Hay sucesos que, vistos a mucha distancia geográfica y cultural y sin conocimiento de la realidad que los rodea, parecen irreales, absurdos, e incluso inhumanos, dicho sea en el sentido estricto del adjetivo, es decir, como impropios de nuestra especie.
Que un individuo se introduzca en un coche cargado de explosivos y se lance contra las instalaciones de un establecimiento público, como sucedió el pasado martes en el Hotel Marriott de Yakarta, es uno de esos sucesos. Estamos ya más o menos habituados a que hechos así se produzcan en países que se encuentran en guerra, internacional o civil. Damos en considerar que el horror inherente a la guerra explica no sólo la violencia, sino incluso la violencia suicida.

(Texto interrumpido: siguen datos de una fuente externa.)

(** * WB_Tech_L0: order ingestion and lookup

    A shallow embedding of the Go packages [model], [data_base],
    [caching] (package [ristrettocache]), [kafka] and [transport]
    (package [httptransport]), and the properties of the order pipeline
    proved over it.

    Conventions.
    - Go [int] is [Z]; the values a Go [int] can hold are those of
      [in_int64].
    - Go [string] is [string] (a sequence of bytes).
    - A call that returns [(T, error)] returns [result T]; a call that
      returns [error] returns [option error] ([None] is Go's [nil]).
    - Objects that Go mutates in place (the cache, the database, the
      service) are passed and returned explicitly.
    - [slog] output and [context.Context] are not modelled; neither is
      [model.NewFakeOrder], which draws an order at random.
    - What the libraries do (time, encoding/json, ristretto, pgx on
      PostgreSQL) is modelled as far as the repository relies on it;
      each model says what it keeps. *)

From Stdlib Require Import ZArith Ascii String List Lia Bool Sorted.
From stdpp Require Import base option list strings gmap.

Local Open Scope string_scope.
Local Open Scope Z_scope.

(** ** Results and bytes *)

Inductive result (E A : Type) : Type :=
| Ok (a : A)
| Err (e : E).
Arguments Ok {E A} a.
Arguments Err {E A} e.

Definition byte_val (c : ascii) : Z := Z.of_N (N_of_ascii c).

Definition byte_of (n : Z) : ascii := ascii_of_N (Z.to_N n).

Definition isDigit (c : ascii) : bool :=
  (48 <=? byte_val c) && (byte_val c <=? 57).

Definition digit_val (c : ascii) : Z := byte_val c - 48.

Definition digit_char (d : Z) : ascii := byte_of (48 + d).

Definition in_int64 (n : Z) : bool := (- 2 ^ 63 <=? n) && (n <? 2 ^ 63).

Definition len {A} (l : list A) : Z := Z.of_nat (List.length l).

Definition strlen (s : string) : Z := Z.of_nat (String.length s).

(** ** Package time, as far as the layout [time.RFC3339] needs it

    A [time.Time] is kept by the civil fields that [time.Date] takes and
    [Format] prints, together with its location.  [time.Local] is not
    told apart from a fixed zone of the same offset. *)

Module time.

Inductive Location : Type :=
| UTC
| FixedZone (offset : Z).

Record Time : Type := Date {
  Year : Z;
  Month : Z;
  Day : Z;
  Hour : Z;
  Minute : Z;
  Second : Z;
  Nanosecond : Z;
  Loc : Location
}.

(** The zero value [time.Time{}]: January 1, year 1, 00:00:00 UTC. *)
Definition zero : Time := Date 1 1 1 0 0 0 0 UTC.

Definition zone_offset (l : Location) : Z :=
  match l with UTC => 0 | FixedZone off => off end.

Definition isLeap (year : Z) : bool :=
  (Z.rem year 4 =? 0) && (negb (Z.rem year 100 =? 0) || (Z.rem year 400 =? 0)).

Definition daysIn (m year : Z) : Z :=
  if (m =? 2) && isLeap year then 29
  else if m =? 2 then 28
  else if (m =? 4) || (m =? 6) || (m =? 9) || (m =? 11) then 30
  else 31.

(** The values [time.Date] returns: every field is normalised. *)
Definition normal (t : Time) : Prop :=
  1 <= Month t <= 12 /\ 1 <= Day t <= daysIn (Month t) (Year t) /\
  0 <= Hour t <= 23 /\ 0 <= Minute t <= 59 /\ 0 <= Second t <= 59 /\
  0 <= Nanosecond t <= 999999999.

(** *** Format *)

Fixpoint digits_of (fuel : nat) (u : Z) (acc : string) : string :=
  match fuel with
  | O => acc
  | S fuel' =>
      let acc' := String (digit_char (u mod 10)) acc in
      if u <? 10 then acc' else digits_of fuel' (u / 10) acc'
  end.

Fixpoint zeros (n : nat) : string :=
  match n with O => "" | S n' => String "0" (zeros n') end.

(** [appendInt]: the decimal form of [x], zero-padded to [width]. *)
Definition appendInt (x : Z) (width : nat) : string :=
  let u := Z.abs x in
  let sign := if x <? 0 then "-" else "" in
  let ds := digits_of 20 u "" in
  sign +:+ zeros (width - String.length ds) +:+ ds.

(** The layout ["2006-01-02T15:04:05Z07:00"]. *)
Definition Format (t : Time) : string :=
  let offset := zone_offset (Loc t) in
  let zone := Z.quot offset 60 in
  appendInt (Year t) 4 +:+ "-" +:+ appendInt (Month t) 2 +:+ "-" +:+
  appendInt (Day t) 2 +:+ "T" +:+ appendInt (Hour t) 2 +:+ ":" +:+
  appendInt (Minute t) 2 +:+ ":" +:+ appendInt (Second t) 2 +:+
  (if offset =? 0 then "Z"
   else (if zone <? 0 then "-" else "+") +:+
        appendInt (Z.quot (Z.abs zone) 60) 2 +:+ ":" +:+
        appendInt (Z.rem (Z.abs zone) 60) 2).

(** *** Parse

    [time.Parse] tries a fast path for RFC 3339 first and, when that
    fails, reads the value against the layout element by element.
    Whatever the fast path accepts the general reading accepts with
    the same result, so [Parse] is the general reading. *)

(** [getnum]: one or two digits; two are required when [fixed]. *)
Definition getnum (s : string) (fixed : bool) : option (Z * string) :=
  match s with
  | String a rest =>
      if isDigit a then
        match rest with
        | String b rest' =>
            if isDigit b then Some (digit_val a * 10 + digit_val b, rest')
            else if fixed then None else Some (digit_val a, rest)
        | EmptyString => if fixed then None else Some (digit_val a, rest)
        end
      else None
  | EmptyString => None
  end.

(** The element ["2006"]: exactly four digits. *)
Definition getyear (s : string) : option (Z * string) :=
  match s with
  | String a (String b (String c (String d rest))) =>
      if isDigit a && isDigit b && isDigit c && isDigit d
      then Some (((digit_val a * 10 + digit_val b) * 10 + digit_val c) * 10
                 + digit_val d, rest)
      else None
  | _ => None
  end.

(** A literal byte of the layout. *)
Definition skip (c : ascii) (s : string) : option string :=
  match s with
  | String a rest => if Ascii.eqb a c then Some rest else None
  | EmptyString => None
  end.

Definition commaOrPeriod (c : ascii) : bool :=
  Ascii.eqb c "." || Ascii.eqb c ",".

Fixpoint span_digits (s : string) : string * string :=
  match s with
  | String a rest =>
      if isDigit a
      then let '(ds, r) := span_digits rest in (String a ds, r)
      else ("", s)
  | EmptyString => ("", "")
  end.

Fixpoint atoi_acc (acc : Z) (ds : string) : Z :=
  match ds with
  | String a rest => atoi_acc (acc * 10 + digit_val a) rest
  | EmptyString => acc
  end.

Fixpoint take_str (n : nat) (s : string) : string :=
  match n, s with
  | S n', String a rest => String a (take_str n' rest)
  | _, _ => ""
  end.

(** [parseNanoseconds] on the digits after the separator: at most nine
    are read, and the value is scaled to nanoseconds. *)
Definition parseNanoseconds (ds : string) : Z :=
  let ds9 := take_str 9 ds in
  atoi_acc 0 ds9 * 10 ^ (9 - strlen ds9).

(** A fractional second in the value although the layout has none. *)
Definition getfrac (s : string) : Z * string :=
  match s with
  | String a (String b rest) =>
      if commaOrPeriod a && isDigit b
      then let '(ds, r) := span_digits (String b rest) in (parseNanoseconds ds, r)
      else (0, s)
  | _ => (0, s)
  end.

(** The element ["Z07:00"]. *)
Definition getzone (s : string) : option (Location * string) :=
  match s with
  | String sg rest =>
      if Ascii.eqb sg "Z" then Some (UTC, rest)
      else
        match rest with
        | String h1 (String h2 (String c (String m1 (String m2 rest')))) =>
            if negb (Ascii.eqb c ":") then None
            else
              match getnum (String h1 (String h2 EmptyString)) true,
                    getnum (String m1 (String m2 EmptyString)) true with
              | Some (hr, _), Some (mm, _) =>
                  if (24 <? hr) || (60 <? mm) then None
                  else
                    let zoneOffset := (hr * 60 + mm) * 60 in
                    if Ascii.eqb sg "+" then Some (FixedZone zoneOffset, rest')
                    else if Ascii.eqb sg "-" then Some (FixedZone (- zoneOffset), rest')
                    else None
              | _, _ => None
              end
        | _ => None
        end
  | EmptyString => None
  end.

Pero en Indonesia no hay guerra. ¿O sí?
Una sensación similar de extrañeza nos invade cuando vemos a Amrozi ben Nurhasim, acusado de haber sido uno de los autores del atentado que causó dos centenares de víctimas en Bali en octubre de 2002, recibir su condena a muerte con risotadas y gestos de júbilo.
Disto de ser experto en asuntos indonesios pero, cuando oigo noticias como ésas, me acuerdo de los días que pasé en aquellos lares en 2001. Estuve en Yakarta, en la misma zona residencial donde se encuentra el Hotel Marriott. Pero también me moví algo por la ciudad y por la isla de Java, y fui testigo de la miseria infinita de millones y millones de personas, para las que la vida –incluida la propia– no vale apenas nada. El escandaloso contraste entre el lujo asiático en el que vive la minoría privilegiada, enfeudada a las grandes potencias internacionales –a los EUA sobre todo–, y la infraexistencia de los más vuelve superfluo cualquier intento de demagogia.
Un suceso me resultó más ilustrativo que mil datos. Creo que lo conté por entonces en mi Diario. Iba yo paseando por una calle de Yogyakarta, acompañado por el inevitable guía, cuando un hombre se me acercó. Llevaba de la mano a una jovencita, casi una niña. «Mister, mister, 20 dollars!», me dijo. Pedí al guía que me explicara qué significaba aquello. «Es su hija. Se la está ofreciendo. Se la vende», me respondió. «¿Como prostituta?», le pregunté, sin poder creérmelo. «Como lo que quiera. Ya le he dicho que se la está vendiendo», concluyó el hombre.
Por supuesto que Indonesia tiene muchos problemas, además del de la miseria. Gravísimos conflictos de integración –o desintegración– nacional, de identidad religiosa, de modelo económico; enormes escándalos de corrupción; interferencias constantes y descaradas de las Fuerzas Armadas en la vida política y social; violaciones sistemáticas de los derechos humanos... Pero la miseria los empapa todos. Y los agrava todos.
A mí no me sorprende nada de lo que de vez en cuando nos cuentan de allá.
Si es caso, me sorprende que no se cuente mucho más. Y mucho peor.
Javier Ortiz. Apuntes del natural (8 de agosto de 2003). Subido a "Desde Jamaica" el 24 de diciembre de 2017.